■ **REQUIRED WORK**:
In the entries that follow, the line with "Lemma view_lookup key" opens the range and the line with "- intros prefix" closes it; repeat that range exactly, both lines included.

■ **SOURCE INFORMATION**:
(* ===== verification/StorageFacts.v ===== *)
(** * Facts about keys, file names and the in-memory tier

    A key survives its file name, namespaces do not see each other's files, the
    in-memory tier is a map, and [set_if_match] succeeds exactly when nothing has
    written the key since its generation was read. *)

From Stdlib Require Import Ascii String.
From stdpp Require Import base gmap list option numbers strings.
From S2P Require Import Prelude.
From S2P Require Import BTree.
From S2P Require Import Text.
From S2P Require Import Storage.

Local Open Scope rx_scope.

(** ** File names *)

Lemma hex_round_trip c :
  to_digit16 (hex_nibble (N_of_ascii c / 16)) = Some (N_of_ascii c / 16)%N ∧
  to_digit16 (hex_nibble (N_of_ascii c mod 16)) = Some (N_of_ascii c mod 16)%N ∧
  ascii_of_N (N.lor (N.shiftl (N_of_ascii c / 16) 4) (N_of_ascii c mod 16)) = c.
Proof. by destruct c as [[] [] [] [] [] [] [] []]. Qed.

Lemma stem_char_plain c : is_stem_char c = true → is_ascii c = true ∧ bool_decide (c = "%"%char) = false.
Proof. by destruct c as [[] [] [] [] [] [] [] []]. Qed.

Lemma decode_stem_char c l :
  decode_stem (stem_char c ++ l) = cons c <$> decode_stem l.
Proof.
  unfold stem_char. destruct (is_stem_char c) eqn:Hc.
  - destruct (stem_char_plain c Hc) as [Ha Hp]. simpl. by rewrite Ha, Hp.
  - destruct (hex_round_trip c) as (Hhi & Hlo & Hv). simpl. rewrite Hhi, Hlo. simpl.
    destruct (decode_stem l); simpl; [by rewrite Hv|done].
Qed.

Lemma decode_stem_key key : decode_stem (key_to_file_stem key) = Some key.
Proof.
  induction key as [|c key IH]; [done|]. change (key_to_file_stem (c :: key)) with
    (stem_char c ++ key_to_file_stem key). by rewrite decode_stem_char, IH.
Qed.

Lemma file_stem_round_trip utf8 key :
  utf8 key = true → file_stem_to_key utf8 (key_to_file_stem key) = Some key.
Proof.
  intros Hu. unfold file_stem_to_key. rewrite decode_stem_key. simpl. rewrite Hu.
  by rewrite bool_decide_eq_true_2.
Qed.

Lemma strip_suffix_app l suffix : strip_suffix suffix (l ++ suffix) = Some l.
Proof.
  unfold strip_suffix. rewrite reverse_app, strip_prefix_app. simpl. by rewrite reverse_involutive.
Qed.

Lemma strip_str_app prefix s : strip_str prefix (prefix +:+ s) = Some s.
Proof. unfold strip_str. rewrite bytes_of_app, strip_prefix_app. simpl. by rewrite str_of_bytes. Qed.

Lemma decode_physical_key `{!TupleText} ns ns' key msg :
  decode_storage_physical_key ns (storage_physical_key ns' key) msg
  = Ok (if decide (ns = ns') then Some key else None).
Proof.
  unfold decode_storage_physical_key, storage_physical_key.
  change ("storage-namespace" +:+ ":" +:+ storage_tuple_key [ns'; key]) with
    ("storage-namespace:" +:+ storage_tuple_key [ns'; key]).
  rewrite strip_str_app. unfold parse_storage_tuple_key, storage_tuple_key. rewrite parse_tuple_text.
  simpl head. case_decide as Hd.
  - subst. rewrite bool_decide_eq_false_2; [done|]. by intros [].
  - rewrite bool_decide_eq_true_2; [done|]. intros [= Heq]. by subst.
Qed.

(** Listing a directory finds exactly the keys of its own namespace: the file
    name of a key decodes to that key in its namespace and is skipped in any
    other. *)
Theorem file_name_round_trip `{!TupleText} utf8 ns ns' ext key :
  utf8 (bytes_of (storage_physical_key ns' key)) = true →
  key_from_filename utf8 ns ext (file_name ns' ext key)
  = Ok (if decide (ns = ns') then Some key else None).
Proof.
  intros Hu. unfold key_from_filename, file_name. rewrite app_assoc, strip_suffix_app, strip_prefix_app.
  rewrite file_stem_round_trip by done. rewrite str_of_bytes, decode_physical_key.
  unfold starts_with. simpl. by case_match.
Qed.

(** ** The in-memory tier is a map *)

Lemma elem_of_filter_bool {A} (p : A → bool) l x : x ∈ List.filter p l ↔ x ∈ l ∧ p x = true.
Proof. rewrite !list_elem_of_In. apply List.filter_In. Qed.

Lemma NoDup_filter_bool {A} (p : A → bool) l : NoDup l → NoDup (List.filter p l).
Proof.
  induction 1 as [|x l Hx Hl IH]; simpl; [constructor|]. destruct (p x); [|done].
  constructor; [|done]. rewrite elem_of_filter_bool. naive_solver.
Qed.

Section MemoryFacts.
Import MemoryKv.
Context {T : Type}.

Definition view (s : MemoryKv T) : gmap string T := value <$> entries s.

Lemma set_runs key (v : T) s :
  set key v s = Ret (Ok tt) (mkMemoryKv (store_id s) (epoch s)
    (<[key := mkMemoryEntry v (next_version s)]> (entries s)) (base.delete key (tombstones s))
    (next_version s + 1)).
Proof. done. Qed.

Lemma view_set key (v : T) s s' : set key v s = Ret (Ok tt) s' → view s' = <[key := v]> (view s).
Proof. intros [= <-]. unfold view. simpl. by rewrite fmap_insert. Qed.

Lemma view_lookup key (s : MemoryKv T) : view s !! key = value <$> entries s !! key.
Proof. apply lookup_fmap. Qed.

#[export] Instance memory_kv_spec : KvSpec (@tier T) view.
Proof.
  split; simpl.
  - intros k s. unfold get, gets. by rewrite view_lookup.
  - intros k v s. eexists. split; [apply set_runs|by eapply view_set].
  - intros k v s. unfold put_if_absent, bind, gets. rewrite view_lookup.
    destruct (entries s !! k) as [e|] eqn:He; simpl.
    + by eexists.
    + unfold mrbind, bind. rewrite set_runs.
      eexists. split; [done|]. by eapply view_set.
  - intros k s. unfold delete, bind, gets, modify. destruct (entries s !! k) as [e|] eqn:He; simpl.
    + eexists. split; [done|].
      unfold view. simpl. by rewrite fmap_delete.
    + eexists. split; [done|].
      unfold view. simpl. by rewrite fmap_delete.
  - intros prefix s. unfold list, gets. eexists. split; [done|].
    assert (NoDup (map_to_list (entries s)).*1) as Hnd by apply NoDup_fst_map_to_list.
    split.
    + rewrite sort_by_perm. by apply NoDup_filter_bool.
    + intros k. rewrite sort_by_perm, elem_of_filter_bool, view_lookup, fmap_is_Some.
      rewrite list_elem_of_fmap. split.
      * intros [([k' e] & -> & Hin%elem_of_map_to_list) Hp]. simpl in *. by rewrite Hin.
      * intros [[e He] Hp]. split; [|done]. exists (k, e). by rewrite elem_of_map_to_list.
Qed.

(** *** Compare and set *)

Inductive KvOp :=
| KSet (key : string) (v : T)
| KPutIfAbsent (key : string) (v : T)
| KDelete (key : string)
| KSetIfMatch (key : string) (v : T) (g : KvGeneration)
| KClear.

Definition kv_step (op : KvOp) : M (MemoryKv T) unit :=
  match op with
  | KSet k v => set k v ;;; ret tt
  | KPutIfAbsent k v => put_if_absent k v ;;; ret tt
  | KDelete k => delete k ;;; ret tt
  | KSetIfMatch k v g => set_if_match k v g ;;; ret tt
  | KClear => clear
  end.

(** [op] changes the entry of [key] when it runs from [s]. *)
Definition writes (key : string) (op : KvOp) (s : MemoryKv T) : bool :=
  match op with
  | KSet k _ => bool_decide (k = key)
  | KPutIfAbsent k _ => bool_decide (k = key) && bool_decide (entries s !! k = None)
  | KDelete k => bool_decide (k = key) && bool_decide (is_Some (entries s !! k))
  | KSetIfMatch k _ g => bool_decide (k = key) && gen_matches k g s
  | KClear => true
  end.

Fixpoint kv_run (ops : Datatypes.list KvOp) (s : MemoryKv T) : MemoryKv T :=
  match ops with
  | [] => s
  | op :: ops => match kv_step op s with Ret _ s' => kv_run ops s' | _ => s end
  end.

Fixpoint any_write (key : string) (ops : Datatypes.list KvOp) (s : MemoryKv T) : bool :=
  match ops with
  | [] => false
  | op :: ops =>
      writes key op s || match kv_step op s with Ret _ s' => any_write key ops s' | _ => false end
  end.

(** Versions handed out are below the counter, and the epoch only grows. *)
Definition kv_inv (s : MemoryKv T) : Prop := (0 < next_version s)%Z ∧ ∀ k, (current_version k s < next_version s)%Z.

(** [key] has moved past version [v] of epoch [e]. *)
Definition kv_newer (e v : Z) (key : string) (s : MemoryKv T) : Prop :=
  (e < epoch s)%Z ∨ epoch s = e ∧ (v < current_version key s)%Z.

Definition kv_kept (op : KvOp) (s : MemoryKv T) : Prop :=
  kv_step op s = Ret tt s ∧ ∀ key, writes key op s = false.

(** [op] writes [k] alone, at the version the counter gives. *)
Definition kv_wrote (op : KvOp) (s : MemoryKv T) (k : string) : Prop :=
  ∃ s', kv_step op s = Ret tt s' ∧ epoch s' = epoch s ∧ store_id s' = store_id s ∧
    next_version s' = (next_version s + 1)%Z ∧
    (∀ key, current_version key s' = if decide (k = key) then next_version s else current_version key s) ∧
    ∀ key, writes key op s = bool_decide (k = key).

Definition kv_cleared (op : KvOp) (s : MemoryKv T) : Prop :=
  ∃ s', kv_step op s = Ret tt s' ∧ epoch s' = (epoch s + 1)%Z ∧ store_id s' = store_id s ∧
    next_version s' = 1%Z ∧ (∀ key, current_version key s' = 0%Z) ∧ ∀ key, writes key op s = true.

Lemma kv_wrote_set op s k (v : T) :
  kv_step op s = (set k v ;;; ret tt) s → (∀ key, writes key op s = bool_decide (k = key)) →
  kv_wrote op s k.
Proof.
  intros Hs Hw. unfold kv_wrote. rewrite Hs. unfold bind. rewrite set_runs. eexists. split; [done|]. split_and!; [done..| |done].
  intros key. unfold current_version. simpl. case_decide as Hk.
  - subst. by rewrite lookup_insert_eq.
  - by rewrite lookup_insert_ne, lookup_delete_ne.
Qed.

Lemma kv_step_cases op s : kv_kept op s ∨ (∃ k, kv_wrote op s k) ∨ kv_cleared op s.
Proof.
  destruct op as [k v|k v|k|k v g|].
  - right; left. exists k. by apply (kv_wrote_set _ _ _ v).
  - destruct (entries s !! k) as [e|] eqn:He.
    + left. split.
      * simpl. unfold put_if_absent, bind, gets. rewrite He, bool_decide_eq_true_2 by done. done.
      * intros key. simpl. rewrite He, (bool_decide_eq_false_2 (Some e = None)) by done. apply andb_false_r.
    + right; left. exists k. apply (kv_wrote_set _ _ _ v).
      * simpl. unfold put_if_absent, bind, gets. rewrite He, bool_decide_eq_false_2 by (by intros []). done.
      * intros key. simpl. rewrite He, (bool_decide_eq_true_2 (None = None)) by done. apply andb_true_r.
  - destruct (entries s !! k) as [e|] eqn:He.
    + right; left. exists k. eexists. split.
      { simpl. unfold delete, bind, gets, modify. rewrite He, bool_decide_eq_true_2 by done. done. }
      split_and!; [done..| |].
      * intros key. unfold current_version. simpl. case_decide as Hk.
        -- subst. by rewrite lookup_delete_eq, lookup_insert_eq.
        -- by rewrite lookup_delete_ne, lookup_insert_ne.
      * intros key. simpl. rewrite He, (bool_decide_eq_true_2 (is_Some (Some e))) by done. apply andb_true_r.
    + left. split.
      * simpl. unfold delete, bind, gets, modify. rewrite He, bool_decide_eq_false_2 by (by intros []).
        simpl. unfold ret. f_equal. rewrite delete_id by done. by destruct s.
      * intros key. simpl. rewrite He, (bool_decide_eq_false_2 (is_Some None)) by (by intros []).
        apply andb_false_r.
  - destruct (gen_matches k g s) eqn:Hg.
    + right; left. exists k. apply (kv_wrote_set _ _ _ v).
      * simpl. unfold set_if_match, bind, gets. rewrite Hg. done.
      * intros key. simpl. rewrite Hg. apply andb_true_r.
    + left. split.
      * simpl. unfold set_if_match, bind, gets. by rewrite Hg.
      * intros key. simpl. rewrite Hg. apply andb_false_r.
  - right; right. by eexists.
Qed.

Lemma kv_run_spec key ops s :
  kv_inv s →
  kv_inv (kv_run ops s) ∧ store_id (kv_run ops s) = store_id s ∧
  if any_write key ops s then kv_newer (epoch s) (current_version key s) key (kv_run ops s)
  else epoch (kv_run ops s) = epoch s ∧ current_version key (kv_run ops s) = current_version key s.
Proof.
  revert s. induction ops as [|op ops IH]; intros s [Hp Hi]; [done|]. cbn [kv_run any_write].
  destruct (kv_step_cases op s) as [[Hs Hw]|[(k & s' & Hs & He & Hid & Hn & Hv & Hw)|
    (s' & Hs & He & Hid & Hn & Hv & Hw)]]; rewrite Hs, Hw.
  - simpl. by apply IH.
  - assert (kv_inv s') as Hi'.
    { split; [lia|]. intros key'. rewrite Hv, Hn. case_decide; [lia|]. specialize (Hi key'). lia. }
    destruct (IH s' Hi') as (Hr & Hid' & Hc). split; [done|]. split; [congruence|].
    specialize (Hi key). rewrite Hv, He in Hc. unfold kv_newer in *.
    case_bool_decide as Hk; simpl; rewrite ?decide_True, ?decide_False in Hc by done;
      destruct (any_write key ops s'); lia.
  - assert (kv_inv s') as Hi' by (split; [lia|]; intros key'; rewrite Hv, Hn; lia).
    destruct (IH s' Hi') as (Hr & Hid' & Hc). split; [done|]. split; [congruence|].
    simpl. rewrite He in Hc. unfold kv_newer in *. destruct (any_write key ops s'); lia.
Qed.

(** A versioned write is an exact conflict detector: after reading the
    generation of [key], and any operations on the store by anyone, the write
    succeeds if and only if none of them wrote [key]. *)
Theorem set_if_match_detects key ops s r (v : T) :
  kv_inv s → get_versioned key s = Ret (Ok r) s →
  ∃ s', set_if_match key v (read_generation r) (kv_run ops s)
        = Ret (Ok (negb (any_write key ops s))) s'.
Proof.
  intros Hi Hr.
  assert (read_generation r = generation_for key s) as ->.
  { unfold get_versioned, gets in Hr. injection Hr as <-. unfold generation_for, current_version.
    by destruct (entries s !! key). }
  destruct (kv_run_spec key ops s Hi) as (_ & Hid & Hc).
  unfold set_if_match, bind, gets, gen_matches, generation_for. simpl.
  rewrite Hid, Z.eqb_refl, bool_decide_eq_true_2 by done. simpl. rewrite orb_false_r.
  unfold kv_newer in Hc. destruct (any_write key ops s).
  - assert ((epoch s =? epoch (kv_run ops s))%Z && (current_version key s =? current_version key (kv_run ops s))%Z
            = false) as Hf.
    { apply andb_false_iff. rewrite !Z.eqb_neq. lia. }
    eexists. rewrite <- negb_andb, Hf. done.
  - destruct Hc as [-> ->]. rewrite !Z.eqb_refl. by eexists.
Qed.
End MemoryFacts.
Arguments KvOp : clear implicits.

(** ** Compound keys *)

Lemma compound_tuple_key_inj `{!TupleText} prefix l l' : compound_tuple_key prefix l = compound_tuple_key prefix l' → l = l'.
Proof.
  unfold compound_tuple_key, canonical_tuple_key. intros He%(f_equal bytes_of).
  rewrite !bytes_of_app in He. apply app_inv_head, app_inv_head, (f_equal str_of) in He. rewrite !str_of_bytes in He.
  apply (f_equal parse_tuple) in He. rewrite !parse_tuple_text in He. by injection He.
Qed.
...
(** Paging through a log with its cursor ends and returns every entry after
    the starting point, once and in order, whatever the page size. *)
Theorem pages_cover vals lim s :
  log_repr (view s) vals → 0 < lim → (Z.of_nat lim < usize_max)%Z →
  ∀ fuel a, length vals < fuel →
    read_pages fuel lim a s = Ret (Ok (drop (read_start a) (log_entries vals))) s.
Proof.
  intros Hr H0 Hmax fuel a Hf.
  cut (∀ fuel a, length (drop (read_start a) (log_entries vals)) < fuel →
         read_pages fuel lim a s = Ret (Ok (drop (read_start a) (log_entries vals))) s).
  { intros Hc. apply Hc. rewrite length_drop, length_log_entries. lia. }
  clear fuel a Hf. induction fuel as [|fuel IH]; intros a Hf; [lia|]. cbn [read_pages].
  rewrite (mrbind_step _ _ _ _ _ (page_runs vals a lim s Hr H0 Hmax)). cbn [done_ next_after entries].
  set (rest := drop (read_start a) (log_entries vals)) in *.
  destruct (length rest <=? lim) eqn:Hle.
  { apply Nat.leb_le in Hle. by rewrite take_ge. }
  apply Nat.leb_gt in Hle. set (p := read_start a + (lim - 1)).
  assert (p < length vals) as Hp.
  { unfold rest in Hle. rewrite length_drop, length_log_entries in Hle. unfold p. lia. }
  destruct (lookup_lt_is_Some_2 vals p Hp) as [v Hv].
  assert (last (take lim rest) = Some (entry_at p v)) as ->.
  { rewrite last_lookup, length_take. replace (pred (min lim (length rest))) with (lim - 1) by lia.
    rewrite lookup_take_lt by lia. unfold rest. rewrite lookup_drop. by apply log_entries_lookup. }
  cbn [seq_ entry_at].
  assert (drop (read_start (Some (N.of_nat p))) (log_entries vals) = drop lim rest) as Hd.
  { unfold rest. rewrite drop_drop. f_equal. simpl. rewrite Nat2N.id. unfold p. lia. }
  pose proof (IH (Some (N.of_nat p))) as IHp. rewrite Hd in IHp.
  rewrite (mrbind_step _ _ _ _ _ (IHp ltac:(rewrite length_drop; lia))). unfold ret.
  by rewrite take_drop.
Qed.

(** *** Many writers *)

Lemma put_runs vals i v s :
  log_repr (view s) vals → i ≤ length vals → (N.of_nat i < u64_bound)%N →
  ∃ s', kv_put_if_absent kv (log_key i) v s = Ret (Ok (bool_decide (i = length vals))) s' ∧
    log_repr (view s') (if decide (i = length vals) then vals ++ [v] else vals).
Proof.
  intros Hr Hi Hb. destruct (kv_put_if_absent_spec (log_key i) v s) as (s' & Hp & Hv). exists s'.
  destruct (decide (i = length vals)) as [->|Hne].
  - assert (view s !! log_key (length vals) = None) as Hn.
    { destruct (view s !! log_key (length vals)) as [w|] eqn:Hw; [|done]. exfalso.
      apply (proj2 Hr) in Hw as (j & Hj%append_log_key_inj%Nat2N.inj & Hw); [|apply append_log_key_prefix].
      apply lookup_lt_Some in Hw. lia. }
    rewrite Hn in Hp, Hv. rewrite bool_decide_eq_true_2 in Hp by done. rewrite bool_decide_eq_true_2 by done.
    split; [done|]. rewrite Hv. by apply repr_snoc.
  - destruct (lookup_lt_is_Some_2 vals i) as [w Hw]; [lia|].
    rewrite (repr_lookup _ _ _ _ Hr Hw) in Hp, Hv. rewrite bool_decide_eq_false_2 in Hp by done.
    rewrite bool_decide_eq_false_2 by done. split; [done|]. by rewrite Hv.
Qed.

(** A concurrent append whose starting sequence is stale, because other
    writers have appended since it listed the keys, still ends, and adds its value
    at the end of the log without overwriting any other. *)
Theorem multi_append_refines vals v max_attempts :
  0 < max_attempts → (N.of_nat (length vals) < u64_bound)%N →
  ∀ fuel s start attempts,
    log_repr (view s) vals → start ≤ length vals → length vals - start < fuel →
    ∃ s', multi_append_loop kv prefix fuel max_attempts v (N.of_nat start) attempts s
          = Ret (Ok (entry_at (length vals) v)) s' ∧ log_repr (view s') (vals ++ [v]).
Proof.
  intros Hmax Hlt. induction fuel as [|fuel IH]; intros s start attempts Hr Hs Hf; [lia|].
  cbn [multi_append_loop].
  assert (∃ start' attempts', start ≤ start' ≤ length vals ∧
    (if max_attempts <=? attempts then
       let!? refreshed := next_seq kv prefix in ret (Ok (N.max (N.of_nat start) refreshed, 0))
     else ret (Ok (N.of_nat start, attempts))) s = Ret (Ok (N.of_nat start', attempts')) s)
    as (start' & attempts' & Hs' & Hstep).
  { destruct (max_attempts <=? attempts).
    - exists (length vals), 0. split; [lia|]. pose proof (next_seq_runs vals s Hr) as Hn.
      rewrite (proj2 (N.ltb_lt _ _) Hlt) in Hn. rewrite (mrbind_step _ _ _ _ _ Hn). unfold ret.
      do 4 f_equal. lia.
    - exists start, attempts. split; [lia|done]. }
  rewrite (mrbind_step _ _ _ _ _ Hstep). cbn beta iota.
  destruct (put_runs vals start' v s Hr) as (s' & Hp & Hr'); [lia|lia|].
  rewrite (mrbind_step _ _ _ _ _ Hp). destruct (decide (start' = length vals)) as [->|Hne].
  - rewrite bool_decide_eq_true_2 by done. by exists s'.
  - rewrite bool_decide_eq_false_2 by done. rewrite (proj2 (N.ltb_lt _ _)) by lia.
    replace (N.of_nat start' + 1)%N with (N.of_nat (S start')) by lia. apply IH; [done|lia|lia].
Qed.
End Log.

■ **ANSWER SPACE**:
Lemma view_lookup key (s : MemoryKv T) : view s !! key = value <$> entries s !! key.
Proof. apply lookup_fmap. Qed.

#[export] Instance memory_kv_spec : KvSpec (@tier T) view.
Proof.
  split; simpl.
  - intros k s. unfold get, gets. by rewrite view_lookup.
  - intros k v s. eexists. split; [apply set_runs|by eapply view_set].
  - intros k v s. unfold put_if_absent, bind, gets. rewrite view_lookup.
    destruct (entries s !! k) as [e|] eqn:He; simpl.
    + by eexists.
    + unfold mrbind, bind. rewrite set_runs.
      eexists. split; [done|]. by eapply view_set.
  - intros k s. unfold delete, bind, gets, modify. destruct (entries s !! k) as [e|] eqn:He; simpl.
    + eexists. split; [done|].
      unfold view. simpl. by rewrite fmap_delete.
    + eexists. split; [done|].
      unfold view. simpl. by rewrite fmap_delete.
  - intros prefix s. unfold list, gets. eexists. split; [done|].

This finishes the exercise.